Here is what I've got:

foo :: [Int] -> [Int]
foo xs
    | length xs < 3 = []
    | otherwise     = n : foo (tail xs)
    where n = calc (xs!!0) (xs!!1) (xs!!2)

-- This function is actually significantly more complicated.
calc :: Int -> Int -> Int -> Int
calc x y z = x + y - (z * 2)

-- And we can use it like this:
foo [1,2,3]     -- [-3]
foo [1,2,3,4]   -- [-3,-3]
foo [1,1,5,3,3] -- [-8,0,2]

What I don't like, is the 5th line, containing all the !!'s. It feels like I'm thinking about it the wrong way, and that there should be a better way of doing this. I'd like to do something like

foo (x:y:z:xs)
    -- ...

But that will fail when the list gets less than three items. So, then I'd have to declare other patterns for when the list has fewer items?

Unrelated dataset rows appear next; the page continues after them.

(** [v.k] for the property names the program reads ([data], [Tag], [id],
    [name]): none of them is defined on arrays, strings, numbers or booleans. *)
Definition get_prop (v : JSON) (k : string) : Result JSON :=
  match v with
  | JUndefined => Err (TypeError "Cannot read properties of undefined")
  | JNull => Err (TypeError "Cannot read properties of null")
  | JObj kvs => Ok (assoc k kvs)
  | JBool _ | JNum _ | JStr _ | JArr _ => Ok JUndefined
  end.

(** [v[0]] *)
Definition index0 (v : JSON) : Result JSON :=
  match v with
  | JUndefined => Err (TypeError "Cannot read properties of undefined")
  | JNull => Err (TypeError "Cannot read properties of null")
  | JArr (x :: _) => Ok x
  | JStr (String c _) => Ok (JStr (String c EmptyString))
  | JObj kvs => Ok (assoc "0" kvs)
  | JArr [] | JStr EmptyString | JBool _ | JNum _ => Ok JUndefined
  end.

(** [v?.[0]] *)
Definition opt_index0 (v : JSON) : JSON :=
  match v with
  | JUndefined | JNull => JUndefined
  | _ => match index0 v with Ok x => x | Err _ => JUndefined end
  end.

(** [a || b] *)
Definition js_or (a b : JSON) : JSON := if truthy a then a else b.

(** The values [for (const x of v)] runs through. *)
Definition iterate (v : JSON) : Result (list JSON) :=
  match v with
  | JArr l => Ok l
  | JStr s => Ok (map (fun c => JStr (String c EmptyString)) (list_ascii_of_string s))
  | _ => Err (TypeError "data is not iterable")
  end.

(** [s.startsWith(p)] *)
Definition startsWith (s p : string) : bool := String.prefix p s.

(** The callback [(tag) => !tag.name.startsWith(tagFilter)]. *)
Definition keep_tag (tagFilter : string) (tag : JSON) : Result bool :=
  match get_prop tag "name" with
  | Err e => Err e
  | Ok (JStr s) => Ok (negb (startsWith s tagFilter))
  | Ok JUndefined => Err (TypeError "Cannot read properties of undefined")
  | Ok JNull => Err (TypeError "Cannot read properties of null")
  | Ok _ => Err (TypeError "tag.name.startsWith is not a function")
  end.

Fixpoint filter_array (f : JSON -> Result bool) (l : list JSON) : Result (list JSON) :=
  match l with
  | [] => Ok []
  | x :: rest =>
      match f x with
      | Err e => Err e
      | Ok b =>
          match filter_array f rest with
          | Err e => Err e
          | Ok rest' => Ok (if b then x :: rest' else rest')
          end
      end
  end.

(** [tags.filter(f)]: only an array has a [filter] method. *)
Definition js_filter (tags : JSON) (f : JSON -> Result bool) : Result (list JSON) :=
  match tags with
  | JArr l => filter_array f l
  | _ => Err (TypeError "tags.filter is not a function")
  end.

(** ** Interfaces of the source *)

Record ZohoCredentials := {
  CLIENT_ID : option string;
  CLIENT_SECRET : option string;
  AUTHORIZATION_CODE : option string;
  ACCESS_TOKEN : option string;
  REFRESH_TOKEN : option string;
  ACCOUNTS_URL : option string;
  API_DOMAIN : option string;
  EXPIRY_TIME : option Z
}.

Record AccessTokenResponse := {
  access_token : string;
  refresh_token : string;
  api_domain : string;
  token_type : string;
  expires_in : Z
}.

Record ReqParams := {
  phone : string;
  tag : string;
  id : string;
  tagFilter : string
}.

(** A template literal [`lit${arg}`] whose argument may be any value is kept
    as its two parts. *)
Record Url := {
  url_lit : string;
  url_arg : option JSON
}.

Record AxiosRequestConfig := {
  method : option string;
  url : option Url;
  params : option (list (string * string));
  data : option JSON;
  baseURL : option string;
  headers : option (gmap string string)
}.

Definition redirectUri : string := "https://www.zoho.com".
Definition apiUrl : string := "https://www.zohoapis.com/crm/v5".
Definition tokenUrl : string := "https://accounts.zoho.com/oauth/v2/token".

(** ** The world *)

Inductive Event :=
  | EvOnce
  | EvUpdate (updates : ZohoCredentials)
  | EvPostForm (target : string) (payload : gmap string (option string))
  | EvAxios (config : AxiosRequestConfig).

Record World := {
  db : ZohoCredentials;
  trace : list Event
}.

(** What the collaborators answer, given the calls made so far. *)
Record Env := {
  Date_now : list Event -> Z;
  dbRef_once : list Event -> option Error;
  dbRef_update : list Event -> ZohoCredentials -> option Error;
  axios_postForm :
    list Event -> string -> gmap string (option string) -> Result AccessTokenResponse;
  axios : list Event -> AxiosRequestConfig -> Result JSON
}.

Definition M (A : Type) : Type := World -> Result A * World.

Definition ret {A} (a : A) : M A := fun w => (Ok a, w).

Definition throw {A} (e : Error) : M A := fun w => (Err e, w).

Definition bind {A B} (m : M A) (k : A -> M B) : M B :=
  fun w =>
    match m w with
    | (Ok a, w') => k a w'
    | (Err e, w') => (Err e, w')
    end.

(** [try { m } catch (error) { h error }] *)
Definition try_catch {A} (m : M A) (h : Error -> M A) : M A :=
  fun w =>
    match m w with
    | (Ok a, w') => (Ok a, w')
    | (Err e, w') => h e w'
    end.

Definition lift {A} (r : Result A) : M A := fun w => (r, w).

Declare Scope m_scope.
Delimit Scope m_scope with M.
Notation "x <- m ;; k" := (bind m (fun x => k))
  (at level 100, m at next level, right associativity) : m_scope.
Notation "m ;;; k" := (bind m (fun _ => k))
  (at level 100, right associativity) : m_scope.
Local Open Scope m_scope.
(** * siyuan-share: asset synchronisation engine

    A shallow embedding of the TypeScript plugin services
    [S3UploadService] (s3-upload.ts, in its two revisions),
    [AssetRecordManager] (asset-record.ts) and the asset pipeline of
    [ShareService] (share-service.ts), with the properties of the
    specification stated and proved over them.

    Conventions.
    - A JavaScript string is a [string] holding its UTF-8 bytes, so that
      [TextEncoder.encode] is the identity on the underlying bytes.
    - A [Uint8Array] / [ArrayBuffer] is a [list byte].
    - A JavaScript number that holds an integer is a [Z] (or an [N] for a
      byte value).
    - An awaited promise is [Resolved v], [Rejected msg] (a thrown [Error]
      with its message) or [Pending] (never settled), together with the
      effects performed until then.
    - The browser is an explicit input ([World]): the clock, the outcome of
      the XMLHttpRequest, the kernel token and the outcome of the relay
      [fetch]; [crypto.subtle] is an interface ([SubtleCrypto]); the matches
      of the regular expressions of [ShareService] are a parameter.
    - The network requests and the notifications are returned as a trace.
    - Progress callbacks and console logging have no influence on results
      and are left out. *)

From Stdlib Require Import ZArith NArith List Bool Lia.
From Stdlib.Strings Require Import String Ascii Byte.
From Stdlib.Numbers Require Import DecimalString HexadecimalString.
From Stdlib.Numbers Require DecimalPos DecimalZ.
Import ListNotations.

Local Open Scope string_scope.
Local Open Scope Z_scope.

(** ** JavaScript primitives used by the services *)

Module JS.

(** Truthiness of a string: only the empty string is falsy. *)
Definition truthy (s : string) : bool :=
  match s with EmptyString => false | String _ _ => true end.

(** [a || b] on strings. *)
Definition or_else (a b : string) : string := if truthy a then a else b.
(** The composition itself never raises. *)
Lemma compose_total (f : facets) (q : option pystr) (s : Search) :
  exists s', compose f q s = Ok s'.
Proof.
  unfold compose. destruct q as [q|].
  - unfold text_query.
    destruct (nested_if_ok (article_queries f) (article_highlights f))
      as [n1 ->]. simpl.
    rewrite orb_true_r. unfold nested_if.
    destruct (article_queries f); simpl; now eexists.
  - unfold facet_only_query.
    destruct (nested_if_ok (article_queries f) (article_highlights f))
      as [n1 Hn1].
    destruct (law_queries f); simpl; rewrite Hn1; simpl; now eexists.
Qed.

(** The keyword [selected_countries] is not a parameter of
    [filter_countries]. *)
Lemma selected_countries_rejected (L : Country.Literals) (m : Country.Ranges)
  (self : Country.View L) (request : QueryDict) :
  Country.call_filter_countries L m self request
    ["selected_countries"%string] = Raise TypeError.
Proof. reflexivity. Qed.

Lemma unsorted_search_raises (env : Env) (request : QueryDict) (f : facets)
  (any_ids : bool) (q : option pystr) (s : Search) :
  unsorted_search env request f any_ids q s = Raise TypeError.
Proof.
  unfold unsorted_search.
  destruct (compose_total f q s) as [s1 ->]. cbn [Py.bind].
  now rewrite selected_countries_rejected.
Qed.
(** C6.  When [all] fulfils, the array it fulfils with has one slot per
    promise of the executor, every promise has fulfilled, and the slot at
    position [i] holds the value the promise at position [i] fulfilled with,
    in whatever order the promises settled. *)
Theorem all_results_keep_positions
    (signal0 : AbortSignal) (executor : AbortSignal → list future)
    (trace : list event) (rs : list (option value)) :
  aborted signal0 = false →
  All.outcome (All.exec signal0 executor trace) = Some (Fulfilled rs) →
  length rs = length (executor new_signal)
  ∧ (∀ i, i < length (executor new_signal) →
       ∃ v, (i, Fulfilled v) ∈ delivered (All.env (All.exec signal0 executor trace))
            ∧ rs !! i = Some (Some v))
  ∧ (∀ i s, (i, s) ∈ delivered (All.env (All.exec signal0 executor trace)) →
       ∃ v, s = Fulfilled v ∧ rs !! i = Some (Some v)).
Proof.
  intros Hna Hout.
  destruct (all_exec_inv signal0 executor Hna trace) as [Hc Hr Hlen Hres Ho].
  pose proof (all_exec_promises signal0 executor Hna trace) as Hp.
  rewrite Ho in Hout. destruct (finished _) eqn:Hfin; [|done].
  destruct (All.rejection _) eqn:Hrej; [done|].
  injection Hout as <-.
  assert (Hnone : first_rejection
            (history (All.env (All.exec signal0 executor trace))) = None).
  { symmetry in Hr. unfold all_choice in Hr.
    by destruct (first_genuine _). }
  assert (Hful : ∀ i s,
            (i, s) ∈ delivered (All.env (All.exec signal0 executor trace)) →
            ∃ v, s = Fulfilled v
                 ∧ All.results (All.exec signal0 executor trace) !! i
                   = Some (Some v)).
  { intros i [v|reason] Hin.
    - exists v. split; [done|]. by apply Hres.
    - exfalso. apply (first_rejection_None _ reason Hnone).
      unfold history. apply list_elem_of_fmap. by exists (i, Rejected reason). }
  split; [by rewrite Hlen, Hp|]. split; [|exact Hful].
  intros i Hi.
  assert (Hall : all_settled (All.env (All.exec signal0 executor trace)) = true).
  { apply (finished_all_settled _ _ _ Hc). by left. }
  rewrite all_settled_spec, Hp in Hall.
  apply Hall, list_elem_of_fmap in Hi as ([j s] & -> & Hin).
  destruct (Hful _ _ Hin) as (v & -> & Hv). by exists v.
Qed.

Also, in case there is already a function that does what foo does (there probably is, it seems there is one for everything), then I'm not really all that interested in it. I'm trying to grok the Haskell way of doing things, more than expanding my repetoire of functions.

Edit: In JS, I'd do something like n = calc.apply(null, take(3, xs)). I wonder if Haskell has something like apply that takes an array and applies it to a function as parameters.

Edit 2 -- Solution: (based on comment below)

foo (x:y:z:xs) = calc x y z : foo (y:z:xs)
foo _          = []

Last pattern match is a catch-all, so if the first "fails" it will fall through and just return an empty list.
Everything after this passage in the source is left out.